On the other hand running say a 30sec or more shot with the cleaning disk in would show that the machine can hold pressure throughout a shot so is a better option as it doesn't hold full pressure for long during a cleaning cycle.  Silly me for not suggesting that initially.

To be honest if you have been using the machine for some time without problems I doubt if it relates to the puck itself. Channelling for instance is obvious and can be clearly seen on the top of a used puck. It leaves a hole often with a degree of funnel at the top. Low fills, too low a tamping pressure can cause all sorts but neither are the sort of thing some one is likely to suddenly start doing.

What I expect to see in relationship to the puck is pressure going up to circa 3 or 4 bar during infusion and may hang their briefly then ramping up to what ever the opv is set to and remaining there until the shot ends. I usually find myself using ratios of around 2.5 to 3.5 depending on the bean.
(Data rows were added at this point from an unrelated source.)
(* ===== verification/ChannelTransition.v ===== *)
(** * Payment channels: transitions ([internal/channel/transition.go])

    [Apply] turns a payment intent into the next state; [Equal] and [Matches]
    compare a proposed state with it.  The theorems say that no transition
    creates or destroys value, that a proposer can only spend its own balance,
    and that what [Apply] proposes is exactly what [Accept] admits. *)
From S2P Require Import Prelude.
From S2P Require Import GoBytes.
From S2P Require Import ChannelTypes.
From S2P Require Import ChannelCrypto.
From S2P Require Import ChannelState.

(** ** Balance helpers *)

Definition requirePositive (n : option Z) : outcome chan_err Z :=
  match n with
  | Some n => if n <=? 0 then Err ErrAmountNotPositive else Ok n
  | None => Err ErrAmountNotPositive
  end.

(** A method call on a nil [*big.Int] panics. *)
Definition deref (n : option Z) : outcome chan_err Z :=
  match n with
  | Some n => Ok n
  | None => Panic
  end.

(** [t]ake, [g]ive and [m]ove work in place on one of the two balances. *)
Definition take_from (s : State) (fromA : bool) (amount : Z) : outcome chan_err State :=
  let? from := deref (if fromA then st_BalanceA s else st_BalanceB s) in
  fail? from <? amount with ErrInsufficient ;;
  Ok (if fromA then set_BalanceA (Some (from - amount)) s else set_BalanceB (Some (from - amount)) s).

Definition give (s : State) (toA : bool) (amount : option Z) : outcome chan_err State :=
  let? amount := deref amount in
  if toA then let? b := deref (st_BalanceA s) in Ok (set_BalanceA (Some (b + amount)) s)
  else let? b := deref (st_BalanceB s) in Ok (set_BalanceB (Some (b + amount)) s).
(* ===== verification/ChannelStore.v ===== *)
(** * Payment channels: durable state ([internal/channel/store.go], the
    quarantine of [reconcile.go])

    The on-disk record and its codec, the check at load, and the store whose
    every write is a mutation of a clone that is persisted before it replaces
    the live record.  A file holds the record itself ([encoding/json] and the
    file system are outside); each write draws its fate from [s_io]. *)
From S2P Require Import Prelude.
From S2P Require Import GoBytes.
From S2P Require Import ChannelTypes.
From S2P Require Import ChannelCrypto.
From S2P Require Import ChannelState.
From S2P Require Import ChannelTransition.
From S2P Require Import ChannelHistory.
From S2P Require Import ChannelWire.
From S2P Require Import ChannelCommitter.
From Stdlib Require Import Ascii.

(** ** The on-disk form *)
Record storedPending : Type := mkStoredPending {
  sp_Intent : string;
  sp_Transition : wireTransition;
  sp_State : storedState;
  sp_Sig : string
}.
Record storedConflict : Type := mkStoredConflict {
  sc_Nonce : Z;
  sc_Mine : storedState;
  sc_MineA : string;
  sc_MineB : string;
  sc_Theirs : storedState;
  sc_TheirsA : string;
  sc_TheirsB : string
}.
Record storedPayment : Type := mkStoredPayment {
  spy_Intent : string;
  spy_Kind : string;
  spy_Route : string;
  spy_Incoming : bool;
  spy_Amount : string;
  spy_Status : string;
  spy_LockID : string;
  spy_Nonce : Z;
  spy_CreatedAt : Z;
  spy_ResolvedAt : Z;
  spy_Detail : string
}.
(** A Go map is the list of its entries in the order an iteration yields them. *)
Record storedChannel : Type := mkStoredChannel {
  sch_Version : Z;
  sch_ID : string;
  sch_PartyA : string;
  sch_PartyB : string;
  sch_DepositA : string;
  sch_DepositB : string;
  sch_Status : Z;
  sch_ChainID : string;
  sch_Contract : string;
  sch_State : storedState;
  sch_SigA : string;
  sch_SigB : string;
  sch_Signed : list (string * string);
  sch_Applied : list (string * Z);
  sch_Pending : option storedPending;
  sch_Conflict : option storedConflict;
  sch_History : list storedPayment
}.

Definition status_text (s : PayStatus) : string :=
  match s with
  | PayInitiated => "initiated" | PayInFlight => "in_flight" | PayCompleted => "completed"
  | PayRefunded => "refunded" | PayRejected => "rejected" | PayUnknown => "unknown" | PayOther s => s
  end.
Definition status_of_text (s : string) : PayStatus :=
  if String.eqb s "initiated" then PayInitiated
  else if String.eqb s "in_flight" then PayInFlight
  else if String.eqb s "completed" then PayCompleted
  else if String.eqb s "refunded" then PayRefunded
  else if String.eqb s "rejected" then PayRejected
  else if String.eqb s "unknown" then PayUnknown
  else PayOther s.
Definition route_text (r : PayRoute) : string :=
  match r with
  | RouteNone => "" | RouteDirect => "direct" | RouteRouted => "routed" | RouteOther s => s
  end.
Definition route_of_text (s : string) : PayRoute :=
  if String.eqb s "" then RouteNone
  else if String.eqb s "direct" then RouteDirect
  else if String.eqb s "routed" then RouteRouted
  else RouteOther s.
(* ===== verification/ChannelCrash.v ===== *)
(** * Payment channels: what a crash keeps

    Reopening the store from its files, tracking a channel from the chain,
    refreshing and releasing one: no signature that was remembered is
    forgotten, and every record a restart may find comes from one file. *)
From S2P Require Import Prelude.
From S2P Require Import GoBytes.
From S2P Require Import ChannelTypes.
From S2P Require Import ChannelCrypto.
From S2P Require Import ChannelState.
From S2P Require Import ChannelTransition.
From S2P Require Import ChannelHistory.
From S2P Require Import ChannelWire.
From S2P Require Import ChannelCommitter.
From S2P Require Import ChannelPreimages.
From S2P Require Import ChannelStore.
From S2P Require Import ChannelSession.
From S2P Require Import ChannelSafety.
From S2P Require Import ChannelProtocol.

(** The files a restart reads. *)
Definition disk_files (s : Store) : list (option storedChannel) := map (fun e => Some e.2) (map_to_list (s_disk s)).

Lemma disk_files_spec (s : Store) (rec : storedChannel) :
  Some rec ∈ disk_files s <-> exists id, s_disk s !! id = Some rec.
Proof.
  unfold disk_files. rewrite list_elem_of_fmap. split.
  - intros ([id r] & [= ->] & Hin). exists id. by apply elem_of_map_to_list in Hin.
  - intros [id Hr]. exists (id, rec). split; [done|]. by apply elem_of_map_to_list.
Qed.

Section Crash.
Context `{Crypto : ChannelCrypto} `{!ChannelCryptoLaws Crypto}.

Lemma load_files_inv (restored : bool) (files : list (option storedChannel)) (m m' : gmap bytes Channel)
    (u u' : gset bytes) :
  load_files restored files m u = Ok (m', u') ->
  (forall id x, m' !! id = Some x -> m !! id = Some x \/
     exists rec, Some rec ∈ files /\ decodeChannel rec = Ok x /\ ch_ID x = id) /\
  (forall rec, Some rec ∈ files -> exists x, decodeChannel rec = Ok x /\ is_Some (m' !! ch_ID x)) /\
  (forall id, is_Some (m !! id) -> is_Some (m' !! id)).
Proof.
  revert m u; induction files as [|f files IH]; intros m u; cbn [load_files].
  - intros [= <- <-]. split; [by left|]. split; [by intros rec Hin; apply elem_of_nil in Hin|done].
  - intros H. destruct f as [rec|]; [|discriminate]. cbn [of_option obind] in H.
    destruct (decodeChannel rec) as [c| |] eqn:ED; try discriminate. cbn [obind] in H.
    destruct (verifyLoaded c) as [[]| |]; try discriminate. cbn [obind] in H.
    destruct (IH _ _ H) as (H1 & H2 & H3). split; [|split].
    + intros id x Hx. destruct (H1 id x Hx) as [Hi|(rec' & Hin & HD & Hi)].
      * apply lookup_insert_Some in Hi as [[<- <-]|[_ Hi]]; [right|by left].
        exists rec. split; [apply elem_of_cons; by left|done].
      * right. exists rec'. split; [apply elem_of_cons; by right|done].
    + intros rec' [[= ->]|Hin]%elem_of_cons; [|by apply H2].
      exists c. split; [done|]. apply H3. rewrite lookup_insert_eq. by eexists.
    + intros id Hi. apply H3. by apply lookup_insert_is_Some'; right.
Qed.

(** A stamp changes nothing that matters here. *)
Lemma stamp_ledger (b : bool) (c : Channel) : same_ledger (set_NeedsReconcile b (Clone c)) c.
Proof. exact (Clone_ledger c). Qed.

(** Whatever the reopened store may come back with is the record of one file. *)
Lemma open_possible (s s' : Store) (restored : bool) (io : list disk_result) :
  well_filed s -> OpenStore (s_disk s) restored (disk_files s) io = Ok s' ->
  s_disk s' = s_disk s /\
  (forall id rec, s_disk s !! id = Some rec -> is_Some (Get s' id)) /\
  forall id x, cm_possible s' id x -> exists rec c, s_disk s !! id = Some rec /\ decodeChannel rec = Ok c /\
    same_ledger x c /\ held x = held c.
Proof.
  intros Hw. unfold OpenStore. destruct (load_files _ _ _ _) as [[m u]| |] eqn:EL; try discriminate.
  cbn [obind]. intros [= <-]. destruct (load_files_inv _ _ _ _ _ _ EL) as (H1 & H2 & _).
  assert (forall id rec c, s_disk s !! id = Some rec -> decodeChannel rec = Ok c -> ch_ID c = id) as Hid.
  { intros id rec c Hr HD. apply (rt_id _ _ (Hw id c (or_intror (ex_intro _ rec (conj Hr HD))))). }
  split; [done|]. split.
  - intros id rec Hr. destruct (H2 rec) as (x & HD & [c Hc]); [by apply disk_files_spec; exists id|].
    rewrite (Hid _ _ _ Hr HD) in Hc. unfold Get. cbn. rewrite Hc. by eexists.
  - intros id x [HX|(rec & Hr & HD)]; [|by exists rec, x]. cbn in HX. unfold Get in HX. cbn in HX.
    destruct (m !! id) as [c|] eqn:Em; [|done]. cbn in HX. injection HX as <-.
    destruct (H1 id c Em) as [?|(rec & Hin & HD & Hi)]; [done|]. apply disk_files_spec in Hin as [k Hk].
    rewrite (Hid _ _ _ Hk HD) in Hi. subst k. exists rec, c. split; [done|]. split; [done|]. split; [apply stamp_ledger|].
    rewrite held_stamp. apply held_Clone.
Qed.

Lemma open_safe (s s' : Store) (restored : bool) (io : list disk_result) :
  well_filed s -> OpenStore (s_disk s) restored (disk_files s) io = Ok s' -> safe s s'.
Proof.
  intros Hw HO. destruct (open_possible _ _ _ _ Hw HO) as (ED & HG & HP).
  assert (forall id x, cm_possible s' id x -> exists y, cm_possible s id y /\ same_ledger x y) as HP'.
  { intros id x (rec & c & Hr & HD & HL & _)%HP. exists c. split; [|done]. right. by exists rec. }
  split.
  - intros id x Hx. destruct (HP' id x Hx) as (y & Hy & HL). eapply ledger_record_typed; [exact HL|by apply Hw].
  - intros j n d (_ & [rec Hr] & M3). split; [by eapply HG|]. split; [by exists rec; cbn; rewrite ED|].
    intros x Hx. destruct (HP' j x Hx) as (y & Hy & HL). apply (covered_ledger x y); [done|by apply M3].
Qed.

Lemma refresh_safe (s s' : Store) (occ : OnChainChannel) r :
  well_filed s -> RefreshFromChain s occ = (s', r) -> safe s s'.
Proof.
  intros Hw. unfold RefreshFromChain. destruct (negb _); [intros [= <- <-]; by apply safe_refl|].
  intros HU. eapply commit_well_filed; [done| |exact HU]. intros c c' b _. apply refresh_keeps.
Qed.

Lemma release_safe (s : Store) (id : bytes) : well_filed s -> safe s (clearReconcile s id).
Proof.
  intros Hw.
  assert (forall j x, cm_possible (clearReconcile s id) j x -> exists y, cm_possible s j y /\ same_ledger x y) as HP.
  { intros j x [HX|HX]; [|exists x; split; [by right|done]]. cbn in HX. unfold Get in HX. cbn in HX.
    destruct (s_channels s !! j) as [c|] eqn:Em; [|done]. cbn in HX. injection HX as <-.
    eexists. split; [left; cbn; unfold Get; rewrite Em; done|]. done. }
  split.
  - intros j x Hx. destruct (HP j x Hx) as (y & Hy & HL). eapply ledger_record_typed; [exact HL|by apply Hw].
  - intros j n d (M1 & M2 & M3). split; [|split; [done|]].
    + cbn in *. unfold Get in *. cbn. by destruct (s_channels s !! j).
    + intros x Hx. destruct (HP j x Hx) as (y & Hy & HL). apply (covered_ledger x y); [done|by apply M3].
Qed.

Lemma tracked_typed (chainID : option Z) (contract : bytes) (occ : OnChainChannel) :
  DeriveChannelID (oc_PartyA occ) (oc_PartyB occ) = oc_ID occ -> record_typed (oc_ID occ) (tracked chainID contract occ).
Proof.
  intros HD. split; [done| |apply map_Forall_empty|done]. rewrite <- HD. unfold DeriveChannelID.
  destruct (SortParties _ _). apply keccak256_array.
Qed.

(** Tracking changes nothing, or adds one record, to memory only when it is on disk. *)
Lemma track_inv (s s' : Store) (chainID : option Z) (contract : bytes) (occ : OnChainChannel) r :
  TrackFromChain s chainID contract occ = (s', r) ->
  s' = s \/
  let c := tracked chainID contract occ in let id := oc_ID occ in
  let new x := same_ledger x c /\ (holding_typed (held c) -> held x = held c) in
  record_typed id c /\ Get s id = None /\ DeriveChannelID (oc_PartyA occ) (oc_PartyB occ) = id /\
  (forall j, j <> id -> Get s' j = Get s j) /\ (forall j, is_Some (s_disk s !! j) -> is_Some (s_disk s' !! j)) /\
  (is_Some (Get s' id) -> is_Some (s_disk s' !! id) /\ forall x, cm_possible s' id x -> new x) /\
  forall j x, cm_possible s' j x -> cm_possible s j x \/ (j = id /\ new x).
Proof.
  unfold TrackFromChain. destruct (negb (oc_fromChain occ)); [intros [= <- <-]; by left|].
  destruct (negb (oc_Status occ =? StatusOpen)); [intros [= <- <-]; by left|].
  destruct (bool_decide_reflect (DeriveChannelID (oc_PartyA occ) (oc_PartyB occ) = oc_ID occ)) as [HD|];
    cbn [negb]; [|intros [= <- <-]; by left].
  destruct (s_channels s !! oc_ID occ) eqn:El; [intros [= <- <-]; by left|].
  set (c := tracked chainID contract occ). pose proof (tracked_typed chainID contract occ HD) as Ht.
  destruct (persist s c) as [s1 ok] eqn:Hp. pose proof (persist_spec _ _ _ _ Hp) as (E1 & E2 & _ & E3).
  intros HR. right. cbn zeta.
  assert (forall x, stored_as s1 (oc_ID occ) x -> s_disk s1 = <[ch_ID c := encodeChannel c]> (s_disk s) ->
    same_ledger x c /\ (holding_typed (held c) -> held x = held c)) as Hnew.
  { intros x HX E. eapply typed_stored_ledger; [|exact Ht|exact HX]. rewrite E. apply lookup_insert_eq. }
  assert (forall j x, j <> oc_ID occ -> stored_as s1 j x -> stored_as s j x) as Hold
    by (intros j x Hj HX; eapply persist_other; [exact Hp| |exact HX]; cbn; congruence).
  split; [done|]. split; [unfold Get; by rewrite El|]. split; [done|].
  destruct ok; injection HR as <- _.
  - destruct E3 as [E3|[_ ?]]; [|done].
    assert (Get (with_channels (<[oc_ID occ:=c]> (s_channels s1)) s1) (oc_ID occ) =
      Some (set_NeedsReconcile (bool_decide (oc_ID occ ∈ s_unreconciled s1)) (Clone c))) as HG
      by (unfold Get; cbn; by rewrite lookup_insert_eq).
    assert (forall j, j <> oc_ID occ -> Get (with_channels (<[oc_ID occ:=c]> (s_channels s1)) s1) j = Get s j) as HGj
      by (intros j Hj; unfold Get; cbn; by rewrite lookup_insert_ne, E1, E2).
    assert (forall x, cm_possible (with_channels (<[oc_ID occ:=c]> (s_channels s1)) s1) (oc_ID occ) x ->
      same_ledger x c /\ (holding_typed (held c) -> held x = held c)) as HN.
    { intros x [HX|HX]; [|by apply Hnew]. cbn in HX. rewrite HG in HX. injection HX as <-.
      split; [apply stamp_ledger|]. intros _. rewrite held_stamp. apply held_Clone. }
    split; [done|]. split; [intros j; by apply (persist_kept _ _ _ _ j Hp)|]. split.
    + intros _. split; [cbn; rewrite E3; by rewrite lookup_insert_eq|exact HN].
    + intros j x HX. destruct (decide (j = oc_ID occ)) as [->|Hj]; [right; auto|left].
      destruct HX as [HX|HX]; [left; cbn in *; by rewrite <- HGj|right; by apply Hold].
  - assert (forall j, Get s1 j = Get s j) as HGj by (intros j; unfold Get; by rewrite E1, E2).
    split; [done|]. split; [intros j; by apply (persist_kept _ _ _ _ j Hp)|]. split.
    + rewrite HGj. unfold Get. rewrite El. by intros [].
    + intros j x [HX|HX]; [left; left; cbn in *; by rewrite <- HGj|].
      destruct (decide (j = oc_ID occ)) as [->|Hj]; [|left; right; by apply Hold].
      destruct E3 as [E3|[E3 _]]; [right; auto|left; right]. unfold stored_as in *. by rewrite E3 in HX.
Qed.

Lemma track_safe (s s' : Store) (chainID : option Z) (contract : bytes) (occ : OnChainChannel) r :
  well_filed s -> TrackFromChain s chainID contract occ = (s', r) -> safe s s'.
Proof.
  intros Hw [->|(Ht & HN & _ & HG & HD & _ & HP)]%track_inv; [by apply safe_refl|]. split.
  - intros j x Hx. destruct (HP j x Hx) as [?|[-> [HL _]]]; [by apply Hw|]. by eapply ledger_record_typed.
  - intros j n d (M1 & M2 & M3). assert (j <> oc_ID occ) as Hj by (intros ->; cbn in M1; rewrite HN in M1; by destruct M1).
    split; [cbn; by rewrite HG|]. split; [by apply HD|]. intros x Hx. destruct (HP j x Hx) as [?|[-> _]]; [by apply M3|done].
Qed.
End Crash.
(** A message of the node that holds [c]: what it lets out the record holds, and it bears a signature when it should. *)
Definition vouched (c : Channel) (m : Message) : Prop :=
  (forall e, e ∈ let_out (Some c, m) -> e ∈ holds (held c)) /\ meaningful (Some c, m).

Lemma vouched_quiet (oc : option Channel) (m : Message) :
  match m_Body m with MsgStatePropose _ | MsgStateAccept _ | MsgStateResponse _ | MsgConflict _ => False | _ => True end ->
  let_out (oc, m) = [] /\ meaningful (oc, m).
Proof.
  intros H. unfold ChannelSignatures.let_out, ChannelSignatures.meaningful, carried, completed. cbn [fst snd].
  by destruct (m_Body m).
Qed.

Lemma vouched_proposal (c : Channel) (p : PendingProposal) :
  sound (held c) -> ch_Pending c = Some p -> vouched c (proposalEnvelope c p).
Proof.
  intros [Ht _ _ _ HP] Hp. assert (ho_Pending (held c) = Some (held_pending p)) as Hp' by (cbn; by rewrite Hp).
  destruct (HP _ Hp') as [_ Hsg]. pose proof (ht_pending _ Ht) as He. rewrite Hp' in He. destruct He as [He Hb].
  cbn [held_pending fst snd] in *.
  assert (length (pp_Sig p) = 65%nat) as Hl.
  { unfold signed_by in Hsg. destruct (RecoverSigner _ _) eqn:E; try discriminate Hsg. by eapply RecoverSigner_length. }
  assert (let_out (Some c, proposalEnvelope c p) = [about (norm_state (pp_State p))]) as HL.
  { unfold ChannelSignatures.let_out, carried, completed, proposalEnvelope, newEnvelope. cbn [fst snd m_Body spb_State spb_Sig].
    rewrite decode_encode_state by (by apply (proj1 (encodable_norm _))). rewrite parseSig_encode by (by split).
    rewrite app_nil_r. unfold ChannelSignatures.claims. rewrite filter_cons. cbn [fst snd]. by rewrite decide_True. }
  split; [|unfold ChannelSignatures.meaningful; cbn [fst snd proposalEnvelope newEnvelope m_Body]; by rewrite HL].
  intros e. rewrite HL, list_elem_of_singleton. intros ->. apply elem_of_holds. right. left. by exists (held_pending p).
Qed.

(** The slot of this node, of a state both parties signed. *)
Lemma own_slot (c : Channel) :
  sound (held c) -> ss_SigA (ch_Latest c) <> [] \/ ch_Applied c <> ∅ ->
  let sig := if IsA c self then ss_SigA (ch_Latest c) else ss_SigB (ch_Latest c) in
  bytes_ok sig /\ length sig = 65%nat /\ signed_by self chain contract (ss_State (ch_Latest c)) sig = true.
Proof.
  intros [Ht _ Hp HL _] Hn sig. destruct (proj1 (signed_encodable_norm _) (ht_latest _ Ht)) as (He & HbA & HbB).
  destruct HL as [(E1 & _ & EU)|(_ & HA & HB)].
  { cbn in E1, EU. apply bool_decide_eq_true in EU. by destruct Hn. }
  cbn in HA, HB, Hp. unfold digest_of in HA, HB. rewrite Digest_norm in HA, HB by done.
  assert (bytes_ok sig /\ RecoverSigner (digest_of chain contract (ss_State (ch_Latest c))) sig = Ok self) as [Hb HR].
  { unfold sig, IsA, digest_of. case_bool_decide as EA; [by rewrite EA|]. split; [done|]. rewrite HB. destruct Hp; congruence. }
  split; [done|]. split; [by eapply RecoverSigner_length|]. unfold signed_by. rewrite HR. by apply bool_decide_eq_true_2.
Qed.

Lemma own_slot_both (c : Channel) : (ss_State (ch_Latest c), if IsA c self then ss_SigA (ch_Latest c) else ss_SigB (ch_Latest c)) ∈ both (ch_Latest c).
Proof. unfold both. destruct (IsA c self); set_solver. Qed.

Lemma latest_holds (c : Channel) (e : emission) : sound (held c) -> e ∈ claims (both (ch_Latest c)) -> e ∈ holds (held c).
Proof.
  intros [Ht _ _ _ _] He. destruct (proj1 (signed_encodable_norm _) (ht_latest _ Ht)) as (Hs & _).
  apply elem_of_holds. left. cbn [held ho_Latest]. by rewrite claims_both_norm.
Qed.

Lemma vouched_accept (c : Channel) (ih : string) (k : Z) :
  sound (held c) -> ch_Applied c <> ∅ -> vouched c (acceptEnvelope cfg c ih k).
Proof.
  intros HS Ha. destruct (own_slot c HS (or_intror Ha)) as (Hb & Hl & Hsg).
  assert (let_out (Some c, acceptEnvelope cfg c ih k) = [about (ss_State (ch_Latest c))]) as HL.
  { unfold ChannelSignatures.let_out, carried, completed, acceptEnvelope, newEnvelope. cbn [fst snd m_Body sab_Sig app].
    rewrite parseSig_encode by (by split). unfold ChannelSignatures.claims. rewrite filter_cons. cbn [fst snd]. by rewrite decide_True. }
  split; [|unfold ChannelSignatures.meaningful; cbn [fst snd acceptEnvelope newEnvelope m_Body]; by rewrite HL].
  intros e. rewrite HL, list_elem_of_singleton. intros ->. apply latest_holds; [done|]. apply elem_of_claims.
  eexists. split; [apply own_slot_both|done].
Qed.

Lemma vouched_response (c : Channel) : sound (held c) -> vouched c (stateResponse c).
Proof.
  intros HS. pose proof (hs_typed _ _ _ _ HS) as Ht.
  assert (signed_encodable (ch_Latest c)) as He by exact (proj1 (signed_encodable_norm _) (ht_latest _ Ht)).
  unfold vouched, ChannelSignatures.meaningful, ChannelSignatures.let_out, stateResponse, newEnvelope, completed, carried.
  destruct (Complete (ch_Latest c)) eqn:EC; cbn [fst snd m_Body srs_State srs_SigA srs_SigB srs_Have].
  - rewrite decode_signed_wire_encode by done. cbn [both_of]. rewrite app_nil_r, claims_both_norm by apply He.
    split; [intros e; by apply latest_holds|]. intros _ E.
    apply Complete_true in EC as [EA _]. destruct (own_slot c HS) as (_ & _ & Hsg); [left; by intros E'; rewrite E' in EA|].
    assert (about (ss_State (ch_Latest c)) ∈ claims (both (ch_Latest c))) as Hin
      by (apply elem_of_claims; eexists; split; [apply own_slot_both|done]).
    rewrite E in Hin. by apply elem_of_nil in Hin.
  - split; [|done]. intros e He'. by apply elem_of_nil in He'.
Qed.

Lemma vouched_conflict (c : Channel) (k : ConflictRecord) (m : Message) :
  sound (held c) -> ch_Conflict c = Some k ->
  m = newEnvelope (ch_ID c) (MsgConflict (mkConflict (cr_Nonce k)
        (encodeStateWire (ss_State (cr_Mine k))) (hex_encode (ss_SigA (cr_Mine k))) (hex_encode (ss_SigB (cr_Mine k)))
        (encodeStateWire (ss_State (cr_Theirs k))) (hex_encode (ss_SigA (cr_Theirs k))) (hex_encode (ss_SigB (cr_Theirs k))))) ->
  vouched c m.
Proof.
  intros [Ht _ _ _ _] Hk ->. pose proof (ht_conflict _ Ht) as He. cbn in He. rewrite Hk in He. destruct He as [H1 H2].
  apply (proj1 (signed_encodable_norm _)) in H1, H2. split; [|done]. intros e.
  unfold ChannelSignatures.let_out, newEnvelope, completed, carried.
  cbn [fst snd m_Body cb_Mine cb_MineA cb_MineB cb_Yours cb_YoursA cb_YoursB].
  rewrite !decode_signed_wire_encode by done. cbn [both_of]. rewrite app_nil_r. intros Hin. apply elem_of_holds. right. right.
  exists (held_conflict k). cbn. by rewrite Hk.
Qed.
End Messages.

(** ** The handlers *)

Section Handlers.
Context `{Crypto : ChannelCrypto} `{!ChannelCryptoLaws Crypto}.
Context {S : Type} `{Com : Committer S} `{!CommitterLaws S}.
Context (sign : bytes -> option bytes) (err_text : chan_err -> string).
Context (cfg : PeerSession) (chain : option Z) (contract : bytes).
Abbreviation self := (ps_self cfg).
Abbreviation holds := (holds self chain contract).
Abbreviation sound := (holding_sound self chain contract).
Abbreviation accounted := (accounted self chain contract).
Abbreviation vouched := (vouched cfg chain contract).
Abbreviation authentic := (authentic self chain contract).

(** The wallet signs with this node's key. *)
Definition wallet_signs : Prop :=
  forall raw sig, array_ok 32 raw -> sign raw = Some sig -> RecoverSigner raw sig = Ok self /\ bytes_ok sig.
Hypothesis Hsign : wallet_signs.

(** The nonces in use are below the last uint64, where [Apply] would wrap. *)
Definition nonce_left (c : Channel) : Prop := 0 <= st_Nonce (ss_State (ch_Latest c)) < 2 ^ 64 - 1.

Lemma next_nonce_left (c : Channel) : nonce_left c -> next_nonce c = st_Nonce (ss_State (ch_Latest c)) + 1.
Proof. unfold nonce_left, next_nonce, wrap_u. intros H. rewrite Z.mod_small; lia. Qed.

Lemma live_sound (log : list entry) (s : S) (j : bytes) (c : Channel) :
  accounted log s -> cm_channel s j = Some c -> sound (held c) /\ ch_ID c = j.
Proof.
  intros Hac Hc. pose proof (cm_live _ _ _ Hc) as HP. split; [by eapply (ac_sound _ _ _ _ _ Hac)|].
  apply (rt_id _ _ (ac_filed _ _ _ _ _ Hac _ _ HP)).
Qed.

Lemma wallet_signed (c : Channel) (st : State) (sig : bytes) :
  sound (held c) -> sign (Digest st (ch_ChainID c) (ch_Contract c)) = Some sig ->
  signed_by self chain contract st sig = true /\ bytes_ok sig.
Proof.
  intros HS E. destruct (Hsign _ _ (Digest_array _ _ _) E) as [HR Hb]. split; [|done].
  rewrite (own_digest chain contract) in HR by apply HS. unfold signed_by. rewrite HR. by apply bool_decide_eq_true_2.
Qed.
Also due to a tamper not actually tamping the grinds but hitting the basket instead I did have a channel a couple of days ago and even that didn't result in any pressure drop.

John

-


----------



## AndyJH (Apr 25, 2017)

Ok, thanks for the response. I'll give the cleaning disc a try when I get home tomorrow and see if the machine can hold pressure. If it can then it must be something I'm doing but I can't really think what as I've been doing the same process for ages. I generally measure out 18g beans and grind though my Niche, check that I get the same out. Manual shot aiming for about 35g to stop the shot at and checking this is normally around 30-35 seconds to achieve.

I have noticed that since the pressure drop I've also lost the crema on top of the shot and the taste is not as good. Comparing to my girlfriends Sage Bambino machine which produces a lovely crema, appreciate that's not the important element 

Sent from my iPhone using Tapatalk Pro


----------



## AndyJH (Apr 25, 2017)

Right, finally got home and tried with the cleaning disc in place, it holds pressure! So, seems like the machine is ok and something is wrong with my process 

Not sure what as I've been doing the same for a while but think I will reset the machine to ensure everything is default, although I can't remember how to do that right now!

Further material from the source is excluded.